Ben Harper incendió la noche

Ben Harper se inmoló ayer en Zaragoza. Porque lo que hizo en el anfiteatro de Ranillas fue algo más que un concierto de rock y blues. Fue una catedral de sonidos y un incendio de vitalidad.
¿Quién dijo bostezos? Había leído que el concierto de Santiago de Compostela había acabado entre bostezos y pensé que se adentraría en la faceta más intimista, más acústica. Craso error. No hubo tiempo en la noche a las orillas del Ebro al más mínimo asomo de aburrimiento. Desde el principio dejó claro Ben Harper que venía a dejar huella de su talento con las guitarras. Y da igual que toque sentado con su “slide” que de pie o con una acústica. Da igual. Es puro talento.
Se ha hablado mucho y en balde, de si es el heredero de otros guitarristas clásicos. También da igual. Allí aparecieron los espíritus de Jimi Hendrix, de Gary Moore, de Lenny Kravitz, por separado y conjuntamente. Se había dicho también que, al cambiar de banda, se podía notar cierto alejamiento de sus discos mas conocidos. Pero la nueva banda (Relentless 7), no tiene nada que envidiar a los The Innocent Criminals.
Su último disco, “White Lies for Dark Times”, fue el esqueleto de la parte principal de su concierto. Pero hubo tiempo de varios bises y repasó sus principales éxitos como “Diamonds on the inside” que fue de lo mas coreado en la noche.

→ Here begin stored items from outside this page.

(** X19: on the same page, [/api/latest] lists the blocks of the primary
    pass of [/api/search], with the same title, link, image and year, in
    the same order; it has no second pass, so a page without such blocks
    gives an empty list whatever links it holds. *)
Theorem latest_is_primary_pass (doc : document) :
  map (fun l => (Endpoints.latestTitle l, Endpoints.latestLink l,
                 Endpoints.latestImage l, Endpoints.latestYear l))
      (Endpoints.latestMovies doc)
  = map (fun m => (MovieApi.title m, MovieApi.link m, MovieApi.image m, MovieApi.year m))
        (MovieApi.primaryPass doc)
  /\ List.length (Endpoints.latestMovies doc) = List.length (MovieApi.primaryPass doc)
  /\ (MovieApi.primaryPass doc = [] -> Endpoints.latestMovies doc = []).
Proof.
  assert (E : map (fun l => (Endpoints.latestTitle l, Endpoints.latestLink l,
                             Endpoints.latestImage l, Endpoints.latestYear l))
                  (Endpoints.latestMovies doc)
              = map (fun m => (MovieApi.title m, MovieApi.link m, MovieApi.image m,
                               MovieApi.year m))
                    (MovieApi.primaryPass doc)).
  { unfold Endpoints.latestMovies, MovieApi.primaryPass.
    induction (select doc ".post-box, .movie-item, article, .post") as [|e es IH];
      [reflexivity|].
    cbn [flat_map]. now rewrite !map_app, latestBlock_primary, IH. }
  split; [exact E|].
  assert (L : List.length (Endpoints.latestMovies doc)
              = List.length (MovieApi.primaryPass doc)).
  { apply (f_equal (@List.length _)) in E. now rewrite !length_map in E. }
  split; [exact L|]. intros H. rewrite H in L.
  destruct (Endpoints.latestMovies doc); [reflexivity|discriminate].
Qed.

(** X20: every entry of [downloadLinks] in [/api/movie] has a target and a
    provider that are not empty and a type among the six that
    [classifyLinkType] knows; a target on drive.google.com is
    [google_drive] whatever the text says, one on mega.nz and not on
    drive.google.com is [mega], and the type is [stream] only for a text
    that mentions watch. *)
Theorem download_entries_wellformed (doc : document) (d : MovieApi.download) :
  In d (MovieApi.downloadLinks (MovieApi.movieDetails doc)) ->
  Js.nonEmpty (MovieApi.url d) = true
  /\ Js.nonEmpty (MovieApi.provider d) = true
  /\ In (MovieApi.type d) Shape.linkTypes
  /\ (Js.includes (MovieApi.url d) (Js.lit "drive.google.com") = true ->
      MovieApi.type d = "google_drive")
  /\ (Js.includes (MovieApi.url d) (Js.lit "drive.google.com") = false ->
      Js.includes (MovieApi.url d) (Js.lit "mega.nz") = true ->
      MovieApi.type d = "mega")
  /\ (MovieApi.type d = "stream" ->
      Js.includes (MovieApi.provider d) (Js.lit "watch") = true).
Proof.
  cbn [MovieApi.movieDetails MovieApi.downloadLinks]. intros H.
  apply in_flat_map in H as [e [_ H]]. unfold MovieApi.downloadEntry in H.
  destruct (attr e "href") as [[|c h]|]; try contradiction.
  destruct (MovieApi.mentionsDownload _ _); [|contradiction].
  destruct H as [<- | []]. cbn [MovieApi.url MovieApi.provider MovieApi.type].
  set (t := toLowerCase (Js.trim (text e))).
  split; [reflexivity|]. split; [destruct t; reflexivity|].
  unfold MovieApi.classifyLinkType, Shape.linkTypes.
  destruct (Js.includes (c :: h) (Js.lit "drive.google.com")) eqn:E1.
  { repeat split; try (cbn; tauto); try discriminate. }
  destruct (Js.includes (c :: h) (Js.lit "mega.nz")) eqn:E2.
  { repeat split; try (cbn; tauto); try discriminate. }
  destruct (Js.includes (c :: h) (Js.lit "mediafire.com")) eqn:E3.
  { repeat split; try (cbn; tauto); try discriminate. }
  destruct (Js.includes (c :: h) (Js.lit "dropbox.com")) eqn:E4.
  { repeat split; try (cbn; tauto); try discriminate. }
  destruct (Js.includes t (Js.lit "watch")) eqn:E5.
  { repeat split; try (cbn; tauto); try discriminate.
    intros _. destruct t; [discriminate|exact E5]. }
  repeat split; try (cbn; tauto); discriminate.
Qed.

End Catalog.

(* ------------------------------------------------------------------ *)
(** ** The details of a film *)

Lemma in_assign k v k' v' fields :
  In (k', v') (assign k v fields) -> In (k', v') fields \/ v' = v.
Proof.
  induction fields as [|[k0 v0] fields IH]; cbn [assign].
  - intros [E | []]. right. congruence.
  - destruct (strEqb k k0); cbn [In].
    + intros [E | H]; [right; congruence|left; now right].
    + intros [E | H]; [left; now left|]. destruct (IH H); [left; now right|now right].
Qed.

Lemma assign_keeps_keys k v fields :
  NoDup (map fst fields) -> incl (map fst fields) Shape.detailKeys ->
  In k Shape.detailKeys ->
  NoDup (map fst (assign k v fields))
  /\ incl (map fst (assign k v fields)) Shape.detailKeys.
Proof.
  intros Hn Hi Hk. rewrite keys_assign.
  destruct (existsb (strEqb k) (map fst fields)) eqn:E; [now split|].
  split.
  - apply NoDup_app; [exact Hn|constructor; [intros []|constructor]|].
    intros x Hx [<- | []]. apply existsb_strEqb in Hx. congruence.
  - apply incl_app; [exact Hi|]. intros x [<- | []]. exact Hk.
Qed.

Lemma detailValue_extract paragraph key :
  Shape.detailValue (MovieApi.fieldValue (MovieApi.extractValue paragraph key)) = true.
Proof.
  unfold MovieApi.extractValue.
  destruct (exec (MovieApi.valueRegex key) paragraph) as [res|] eqn:E; [|reflexivity].
  apply value_group_inv in E as [w [Hg [_ [Hw _]]]]. rewrite Hg.
  cbn [option_map MovieApi.fieldValue Shape.detailValue]. now apply forallb_trim.
Qed.

Section Details.

Context {cheerio : Cheerio} {casing : Casing}.

Lemma readLabels_keeps fields paragraph :
  Shape.wellKept fields -> Shape.wellKept (MovieApi.readLabels fields paragraph).
Proof.
  unfold MovieApi.readLabels.
  assert (G : forall ls, incl (map (fun l => Js.lit (snd l)) ls) Shape.detailKeys ->
                forall fs, Shape.wellKept fs ->
                  Shape.wellKept (fold_left
                    (fun acc l =>
                       if Js.includes paragraph (Js.lit (fst l))
                       then assign (Js.lit (snd l))
                              (MovieApi.fieldValue (MovieApi.extractValue paragraph (fst l)))
                              acc
                       else acc) ls fs)).
  { induction ls as [|l ls IH]; intros Hl fs Hf; [exact Hf|]. cbn [fold_left].
    apply IH; [intros x Hx; apply Hl; now right|].
    destruct (Js.includes paragraph (Js.lit (fst l))); [|exact Hf].
    destruct Hf as [Hn [Hi Hv]].
    assert (Hk : In (Js.lit (snd l)) Shape.detailKeys) by (apply Hl; now left).
    destruct (assign_keeps_keys (Js.lit (snd l))
                (MovieApi.fieldValue (MovieApi.extractValue paragraph (fst l)))
                fs Hn Hi Hk) as [Hn' Hi'].
    split; [exact Hn'|]. split; [exact Hi'|].
    intros k v Hin. apply in_assign in Hin as [Hin | ->]; [now apply (Hv k)|].
    apply detailValue_extract. }
  apply G. intros x Hx. exact Hx.
Qed.

(** X21: in the answer of [/api/movie], [details] has each of its keys
    once, all among year, genre, director, cast, quality, size and
    duration, so at most seven; each value is [null] or a string without a
    line feed. *)
Theorem details_are_wellkept (doc : document) :
  let fields := MovieApi.fields (MovieApi.movieDetails doc) in
  NoDup (map fst fields)
  /\ (forall k v, In (k, v) fields ->
        In k Shape.detailKeys /\ Shape.detailValue v = true)
  /\ (List.length fields <= 7)%nat.
Proof.
  cbn [MovieApi.movieDetails MovieApi.fields]. cbv zeta.
  assert (W : forall ps fs, Shape.wellKept fs -> Shape.wellKept (fold_left MovieApi.readLabels ps fs)).
  { induction ps as [|p ps IH]; intros fs Hf; [exact Hf|]. cbn [fold_left].
    apply IH. now apply readLabels_keeps. }
  assert (W0 : Shape.wellKept []).
  { split; [constructor|]. split; [intros x []|intros k v []]. }
  destruct (W (map (fun e => Js.trim (text e))
                 (select doc ".entry-content p, .post-content p")) [] W0)
    as [Hn [Hi Hv]].
  split; [exact Hn|]. split.
  - intros k v Hin. split; [|now apply (Hv k)].
    apply Hi. change k with (fst (k, v)). now apply in_map.
  - rewrite <- (length_map fst). apply (NoDup_incl_length Hn Hi).
Qed.

End Details.

(* ------------------------------------------------------------------ *)
(** ** Escaped addresses *)

Lemma hexDigit_unreserved d : d < 16 -> Mp3Basic.unreserved (Mp3Basic.hexDigit d) = true.
Proof.
  intros H. unfold Mp3Basic.hexDigit, Mp3Basic.unreserved.
  destruct (N.ltb_spec d 10); bool_arith.
Qed.

Lemma percent_encoded b : b < 256 -> forallb Shape.encoded (Mp3Basic.percent b) = true.
Proof.
  intros H. unfold Mp3Basic.percent, Shape.encoded. cbn [forallb].
  rewrite !hexDigit_unreserved.
  - reflexivity.
  - apply N.mod_lt. discriminate.
  - apply N.Div0.div_lt_upper_bound. exact H.
Qed.

Lemma div_below a b q : a < b * q -> a / b < q.
Proof. apply N.Div0.div_lt_upper_bound. Qed.

Lemma low_six a : 128 + a mod 64 < 256.
Proof. pose proof (N.mod_lt a 64). lia. Qed.

Lemma utf8_encoded cp :
  cp < 1114112 -> forallb Shape.encoded (flat_map Mp3Basic.percent (Mp3Basic.utf8 cp)) = true.
Proof.
  intros H. unfold Mp3Basic.utf8.
  destruct (N.ltb_spec cp 128) as [H1|H1]; [|destruct (N.ltb_spec cp 2048) as [H2|H2];
    [|destruct (N.ltb_spec cp 65536) as [H3|H3]]];
    cbn [flat_map]; rewrite ?forallb_app, ?app_nil_r;
    repeat (rewrite percent_encoded; [cbn [andb]|]); try reflexivity;
    try apply low_six; try lia.
  - pose proof (div_below cp 64 32). lia.
  - pose proof (div_below cp 4096 16). lia.
  - pose proof (div_below cp 262144 5). lia.
Qed.

Section Escaping.

Import Mp3Basic.

(** A string without surrogates is always encoded. *)
Lemma encode_total (s : Js.str) :
  Shape.noSurrogate s = true -> exists e, encodeURIComponent s = Some e.
Proof.
  induction s as [|c s IH]; [now exists []|]. cbn [Shape.noSurrogate forallb].
  intros H. apply andb_prop in H as [Hc Hs]. destruct (IH Hs) as [e He].
  apply negb_true_iff, orb_false_iff in Hc as [Hl Ht].
  cbn [encodeURIComponent]. rewrite He, Hl, Ht.
  destruct (unreserved c); eexists; reflexivity.
Qed.

(** Unreserved characters are left as they are. *)
Lemma encode_unreserved (s : Js.str) :
  forallb unreserved s = true -> encodeURIComponent s = Some s.
Proof.
  induction s as [|c s IH]; [reflexivity|]. cbn [forallb]. intros H.
  apply andb_prop in H as [Hc Hs]. cbn [encodeURIComponent]. now rewrite Hc, (IH Hs).
Qed.

(** What is written holds unreserved characters and percent signs only. *)
Lemma encode_encoded : forall n (s e : Js.str),
  (List.length s <= n)%nat ->
  Shape.sixteenBit s = true -> encodeURIComponent s = Some e ->
  forallb Shape.encoded e = true.
Proof.
  induction n as [|n IH]; intros s e Hn Hs He.
  - destruct s; [|simpl in Hn; lia]. now injection He as <-.
  - destruct s as [|c s]; [now injection He as <-|].
    cbn [Shape.sixteenBit forallb] in Hs. apply andb_prop in Hs as [Hc Hs].
    apply N.ltb_lt in Hc. cbn [List.length] in Hn. cbn [encodeURIComponent] in He.
    destruct (unreserved c) eqn:Eu.
    + destruct (encodeURIComponent s) as [e'|] eqn:E'; [|discriminate].
      injection He as <-. cbn [forallb]. unfold Shape.encoded at 1. rewrite Eu.
      apply (IH s e'); [lia|exact Hs|exact E'].
    + destruct (isTrail c); [discriminate|].
      destruct (isLead c) eqn:El.
      * destruct s as [|d s]; [discriminate|].
        destruct (isTrail d) eqn:Et; [|discriminate].
        cbn [forallb] in Hs. apply andb_prop in Hs as [Hd Hs]. cbn [List.length] in Hn.
        destruct (encodeURIComponent s) as [e'|] eqn:E'; [|discriminate].
        injection He as <-. rewrite forallb_app.
        rewrite utf8_encoded; [apply (IH s e'); [lia|exact Hs|exact E']|].
        unfold isLead in El. unfold isTrail in Et. bool_arith.
      * destruct (encodeURIComponent s) as [e'|] eqn:E'; [|discriminate].
        injection He as <-. rewrite forallb_app.
        rewrite utf8_encoded; [apply (IH s e'); [lia|exact Hs|exact E']|lia].
Qed.

End Escaping.

(** X22: the address [/api/search] asks the catalog for holds the query in
    escaped form only: after [?s=] there are unreserved characters and
    percent signs, so no [&], [=], [#], [/] or space of the query gets
    into the address; a query of unreserved characters is passed as it is,
    and a query without surrogate code units always has an address.  The
    page is put into the path as it came. *)
Theorem query_is_escaped (query : Js.str) (page : option Js.str) :
  Shape.sixteenBit query = true ->
  (forall address, Endpoints.searchUrl query page = Some address ->
     exists q,
       address = MovieApi.BASE_URL ++ Js.lit "/page/" ++ Endpoints.showPage page
                 ++ Js.lit "/?s=" ++ q
       /\ Mp3Basic.encodeURIComponent query = Some q
       /\ forallb Shape.encoded q = true
       /\ (forallb Mp3Basic.unreserved query = true -> q = query))
  /\ (Shape.noSurrogate query = true -> Endpoints.searchUrl query page <> None).
Proof.
  intros Hq. unfold Endpoints.searchUrl. split.
  - intros address H. destruct (Mp3Basic.encodeURIComponent query) as [q|] eqn:E;
      [|discriminate].
    injection H as <-. exists q. split; [reflexivity|]. split; [reflexivity|].
    split; [now apply (encode_encoded (List.length query) query)|].
    intros Hu. rewrite (encode_unreserved query Hu) in E. congruence.
  - intros Hs. destruct (encode_total query Hs) as [e ->]. discriminate.
Qed.

Lemma query_is_escaped_witness :
  Shape.sixteenBit (Js.lit "iron man & co") = true
  /\ Endpoints.searchUrl (Js.lit "iron man & co") None
     = Some (Js.lit "https://sinhalasub.lk/page/1/?s=iron%20man%20%26%20co")
  /\ Endpoints.searchUrl (Js.lit "iron man & co") None <> None.
Proof.
  split; [reflexivity|]. split; [reflexivity|].
  exact (proj2 (query_is_escaped (Js.lit "iron man & co") None eq_refl) eq_refl).
Defined.
(** C1. At the iterate [u = (1, 1)] (with [A = diag(1, 2)], [M = I],
    [P^-1 = diag(1, 1/2)]) a pass of either cell leaves in [w] the vector
    [P^-1 (A u + rho M u) = (5/2, 7/4)], with a plus sign, where the
    notebook's text has [P^-1 (A u - rho M u) = (-1/2, 1/4)]. *)
Theorem C1_direction_sign :
  store (snd (loop_body h_A h_M h_pc stepChoice_const h_w 0 h_u
                st_ones)) h_w = Some (OVec [5 / 2; 7 / 4]) /\
  store (snd (loop_body h_A h_M h_pc (stepChoice_rr Eigh2.eigh2) h_w 0 h_u
                st_ones)) h_w = Some (OVec [5 / 2; 7 / 4]) /\
  documented_dir A2 M2 P2 (rq A2 M2 [1; 1]) [1; 1] = [- (1 / 2); 1 / 4] /\
  [5 / 2; 7 / 4] <> [- (1 / 2); 1 / 4].
Proof.
  assert (Hu : store st_ones h_u = Some (OVec [1; 1]))
    by reflexivity.
  assert (Hw : store st_ones h_w = Some (OVec [0; 0]))
    by reflexivity.
  assert (Lu : (h_u < next st_ones)%nat)
    by (unfold h_u; cbn; lia).
  assert (Lw : (h_w < next st_ones)%nat)
    by (unfold h_w; cbn; lia).
  assert (Hne : h_u <> h_w) by (unfold h_u, h_w; lia).
  unfold st_ones in *. repeat split.
  - rewrite (loop_body_direction h_A h_M h_pc A2 M2 P2 _ sel_const _ _ _
               [1; 1] [0; 0] 0%nat (stepChoice_const_refines _ _ _ _ _ _)
               (globals_with_vecs [1; 1] [0; 0]) Hu Hw Lu Lw Hne dot_M2_ones).
    now rewrite rq_ones, search_dir_ones.
  - rewrite (loop_body_direction h_A h_M h_pc A2 M2 P2 _ (sel_rr A2 M2 Eigh2.eigh2)
               _ _ _ [1; 1] [0; 0] 0%nat (stepChoice_rr_refines _ _ _ _ _ _ _)
               (globals_with_vecs [1; 1] [0; 0]) Hu Hw Lu Lw Hne dot_M2_ones).
    now rewrite rq_ones, search_dir_ones.
  - rewrite rq_ones. apply documented_dir_ones.
  - intros E. injection E as E0 _. lra.
Qed.

(** *** The run from the eigenvector [(1, 0)] *)

Lemma rq_e1 : rq A2 M2 [1; 0] = 1.
Proof. unfold rq; cbn. field. Qed.

Lemma search_dir_e1 : search_dir A2 M2 P2 1 [1; 0] = [2; 0].
Proof. unfold search_dir; cbn. f_equal; [field | f_equal; field]. Qed.

Lemma e1_dependent : lin_dep 2 [1; 0] [2; 0].
Proof.
  exists 2, (- 1). split; [left; lra |].
  cbn. f_equal; [ring | f_equal; ring].
Qed.

Lemma small_e1_singular (S : mat) :
  symmetric 2 S -> ~ pd2 (small S [1; 0] [2; 0]).
Proof.
  intros HS. destruct e1_dependent as (a & b & Hab & Hz).
  apply (small_of_dependent 2 S HS [1; 0] [2; 0] eq_refl eq_refl a b Hab Hz).
Qed.

Lemma pass_e1 (it : nat) :
  pass_val A2 M2 P2 (sel_rr A2 M2 Eigh2.eigh2) it [1; 0] =
    (Raise LinAlgError, [(it, 1 / PI ^ 2)]).
Proof.
  unfold pass_val.
  destruct (Req_dec_T (dot (matvec M2 [1; 0]) [1; 0]) 0) as [E | _].
  - exfalso. cbn in E. lra.
  - rewrite rq_e1, search_dir_e1. unfold sel_rr, Eigh2.eigh2.
    rewrite Eigh2.pd2b_false; [reflexivity |].
    apply small_e1_singular, M2_spd.
Qed.




(** The store with the zero iterate. *)
Definition st_zero : state := with_vecs [0; 0] [0; 0].

(** At the zero iterate the denominator is exactly zero and the pass ends
    with Python's [ZeroDivisionError], not with [DegenerateIterateError]. *)
Lemma C7_counterexample :
  dot (matvec M2 [0; 0]) [0; 0] = 0 /\
  fst (rayleigh h_A h_M h_u st_zero) = Raise ZeroDivisionError /\
  fst (rayleigh h_A h_M h_u st_zero) <> Raise DegenerateIterateError.
Proof.
  assert (D : dot (matvec M2 [0; 0]) [0; 0] = 0) by (cbn; ring).
  assert (L : (h_u < next st_zero)%nat) by (unfold h_u; cbn; lia).
  pose proof (rayleigh_zero h_A h_M h_pc A2 M2 P2 st_zero h_u [0; 0]
                (globals_with_vecs [0; 0] [0; 0]) eq_refl L D) as E.
  split; [exact D |]. rewrite E. cbn [fst]. split; [reflexivity | discriminate].
Qed.

(** *** Instances of the theorems *)

(** The store with the independent pair [u0 = (1, 0)], [w = (0, 1)]. *)
Definition st_ind : state := with_vecs [1; 0] [0; 1].

Lemma C2_witness :
  exists Au0 Mu0 st',
    rayleigh h_A h_M h_u st_ones =
      (Ok (Au0, Mu0, dot [1; 1] (matvec A2 [1; 1]) / dot [1; 1] (matvec M2 [1; 1])),
       st') /\
    trace st' = trace st_ones ++ [EDuplicate h_u Au0; EMult h_A h_u Au0;
                                  EDuplicate h_u Mu0; EMult h_M h_u Mu0;
                                  EDot Au0 h_u; EDot Mu0 h_u] /\
    out st' = out st_ones /\
    frame st_ones st'.
Proof.
  apply (C2_rayleigh_quotient h_A h_M h_pc A2 M2 P2 st_ones h_u [1; 1]).
  - apply globals_with_vecs.
  - reflexivity.
  - unfold h_u; cbn; lia.
  - cbn; lra.
Defined.

Lemma C3_witness :
  exists om1 om2 lam,
    fst (stepChoice_rr Eigh2.eigh2 h_A h_M h_w h_u st_ind) = Ok (om1, om2) /\
    (om1 <> 0 \/ om2 <> 0) /\
    eigpair_full (small A2 [1; 0] [0; 1]) (small M2 [1; 0] [0; 1]) lam om1 om2 /\
    forall mu x0 x1, x0 <> 0 \/ x1 <> 0 ->
      eigpair_full (small A2 [1; 0] [0; 1]) (small M2 [1; 0] [0; 1]) mu x0 x1 ->
      lam <= mu.
Proof.
  apply (C3_rayleigh_ritz_selector h_A h_M h_pc A2 M2 P2 Eigh2.eigh2 2
           st_ind h_u h_w [1; 0] [0; 1]).
  - exact Eigh2.eigh2_spec.
  - apply globals_with_vecs.
  - reflexivity.
  - reflexivity.
  - unfold h_u; cbn; lia.
  - unfold h_w; cbn; lia.
  - exact A2_spd.
  - exact M2_spd.
  - reflexivity.
  - reflexivity.
  - exact e1_e2_independent.
Defined.

Lemma C4_witness :
  nonincreasing
    (printed (driver h_A h_M h_pc (stepChoice_rr Eigh2.eigh2) [1; 1]) st0).
Proof.
  apply (C4_rr_monotone h_A h_M h_pc A2 M2 P2 Eigh2.eigh2 2 [1; 1] st0).
  - exact Eigh2.eigh2_spec.
  - exact globals_st0.
  - exact A2_spd.
  - exact M2_spd.
  - reflexivity.
Defined.



Lemma C7_witness :
  (dot (matvec M2 [1; 1]) [1; 1] = 0 ->
   fst (rayleigh h_A h_M h_u st_ones) = Raise ZeroDivisionError) /\
  (dot (matvec M2 [1; 1]) [1; 1] <> 0 ->
   exists Au0 Mu0,
     fst (rayleigh h_A h_M h_u st_ones) = Ok (Au0, Mu0, rq A2 M2 [1; 1])).
Proof.
  apply (C7_division_unguarded h_A h_M h_pc A2 M2 P2 st_ones h_u [1; 1]).
  - apply globals_with_vecs.
  - reflexivity.
  - unfold h_u; cbn; lia.
Defined.


Lemma C9_witness :
  pass_frame h_A h_M h_pc A2 M2 P2 h_w st_ones
    (snd (loop_body h_A h_M h_pc stepChoice_const h_w 0 h_u st_ones)) /\
  pass_frame h_A h_M h_pc A2 M2 P2 h_w st_ones
    (snd (loop_body h_A h_M h_pc (stepChoice_rr Eigh2.eigh2) h_w 0 h_u st_ones)) /\
  frame st_ones (snd (driver h_A h_M h_pc stepChoice_const [1; 1] st_ones)) /\
  frame st_ones
    (snd (driver h_A h_M h_pc (stepChoice_rr Eigh2.eigh2) [1; 1] st_ones)).
Proof.
  apply (C9_operators_unchanged h_A h_M h_pc A2 M2 P2 Eigh2.eigh2
           st_ones h_u h_w [1; 1] [0; 0] 0%nat [1; 1]).
  - apply globals_with_vecs.
  - reflexivity.
  - reflexivity.
  - unfold h_u; cbn; lia.
  - unfold h_w; cbn; lia.
  - unfold h_u, h_w; lia.
Defined.

Lemma C10_witness :
  firstn 1 (printed (driver h_A h_M h_pc stepChoice_const [1; 1]) st0) =
    firstn 1 (printed (driver h_A h_M h_pc (stepChoice_rr Eigh2.eigh2) [1; 1]) st0) /\
  firstn 1 (printed (driver h_A h_M h_pc stepChoice_const [1; 1]) st0) =
    if Req_dec_T (dot (matvec M2 (start_vec A2 [1; 1])) (start_vec A2 [1; 1])) 0
    then []
    else [(0%nat, rq A2 M2 (start_vec A2 [1; 1]) / PI ^ 2)].
Proof.
  apply (C10_first_estimate h_A h_M h_pc A2 M2 P2 Eigh2.eigh2 [1; 1] st0).
  exact globals_st0.
Defined.

End Checks.

(** * Further properties of the notebook's code *)

(** ** What the petsc4py layer is asked to do *)

(** Counting the calls of one kind in a trace. *)
Definition is_mult (e : event) : bool :=
  match e with EMult _ _ _ => true | _ => false end.
Definition is_dot (e : event) : bool :=
  match e with EDot _ _ => true | _ => false end.
Definition is_apply (e : event) : bool :=
  match e with EApply _ _ _ => true | _ => false end.

Definition count (p : event -> bool) (l : list event) : nat :=
  length (filter p l).

(** The calls a computation adds to the trace when run from [st]. *)
Definition calls {X} (c : py X) (st : state) : list event :=
  skipn (length (trace st)) (trace (snd (c st))).

Lemma calls_of_app {X} (c : py X) st r st' evs :
  c st = (r, st') -> trace st' = trace st ++ evs -> calls c st = evs.
Proof.
  intros Hc Ho. unfold calls. rewrite Hc; cbn [snd]. rewrite Ho.
  rewrite skipn_app, skipn_all, Nat.sub_diag. reflexivity.
Qed.

Section Calls.

Variables (hA hM hpc : handle).
Variables (A M B : mat).
Variable eigh : mat2 -> mat2 -> result ((R * R) * mat2).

Desconozco qué pudo provocar los bostezos en su concierto de Santiago, pero aquí, en Zaragoza, dudo mucho que nadie de los miles de seguidores que estábamos allí, tuviese un amago de abrir la boca para expresar aburrimiento. Más bien todo lo contrario.
Previamente, estuvo la banda local Loner que pusieron la nota funky de la noche y el australiano Xavier Rudd que demostró sus dotes de multiinstrumentista y empezó a calentar la noche que, posteriormente, vimos arder con las guitarras de Ben Harper.
Sidonie en Los Festivales del Ebro

Se presentaron como clones de la selección española de fútbol, y es que, hay cierto parecido entre Marc Ros con Carlos Puyol y de Axel Pi con Sergio Ramos (aunque a éste no parecía hacerle mucha gracia que se lo recordasen). Y también hicieron que la gente se volcase con ellos. Pero no eran los chicos de Vicente del Bosque, eran Sidonie, el trío catalán que llegaron a Zaragoza ayer jueves para dar un directo contundente y eficaz. La brisa veraniega que soltaba el Ebro, les sirvió de mecha para dar un concierto fresco.
Apoyados por un teclista y otro guitarrista más, incendiaron el escenario de la expo con sus canciones. Se centraron en sus dos últimos discos “El incendio” y “Costa Azul” y demostraron que en directo ganan bastante. Comunicaron pronto y bien con el público, presentando las canciones, pidiendo la colaboración y divirtiendo con alguna que otra puesta en escena divertida.
Al igual que otras bandas que comenzaron cantando en inglés, Sidonie ha evolucionado mejor desde que cantan solo en castellano, y su último disco cuenta con joyas como “Por ti”, o “Un día mas en la vida” que cantaron de espaldas al Ebro.
En el bis se atrevieron, como en un homenaje con “Os mutantes” que saldrían después, con una interpretación muy psicodélica que incluso tenía notas de “Riders on the storm” de The Doors.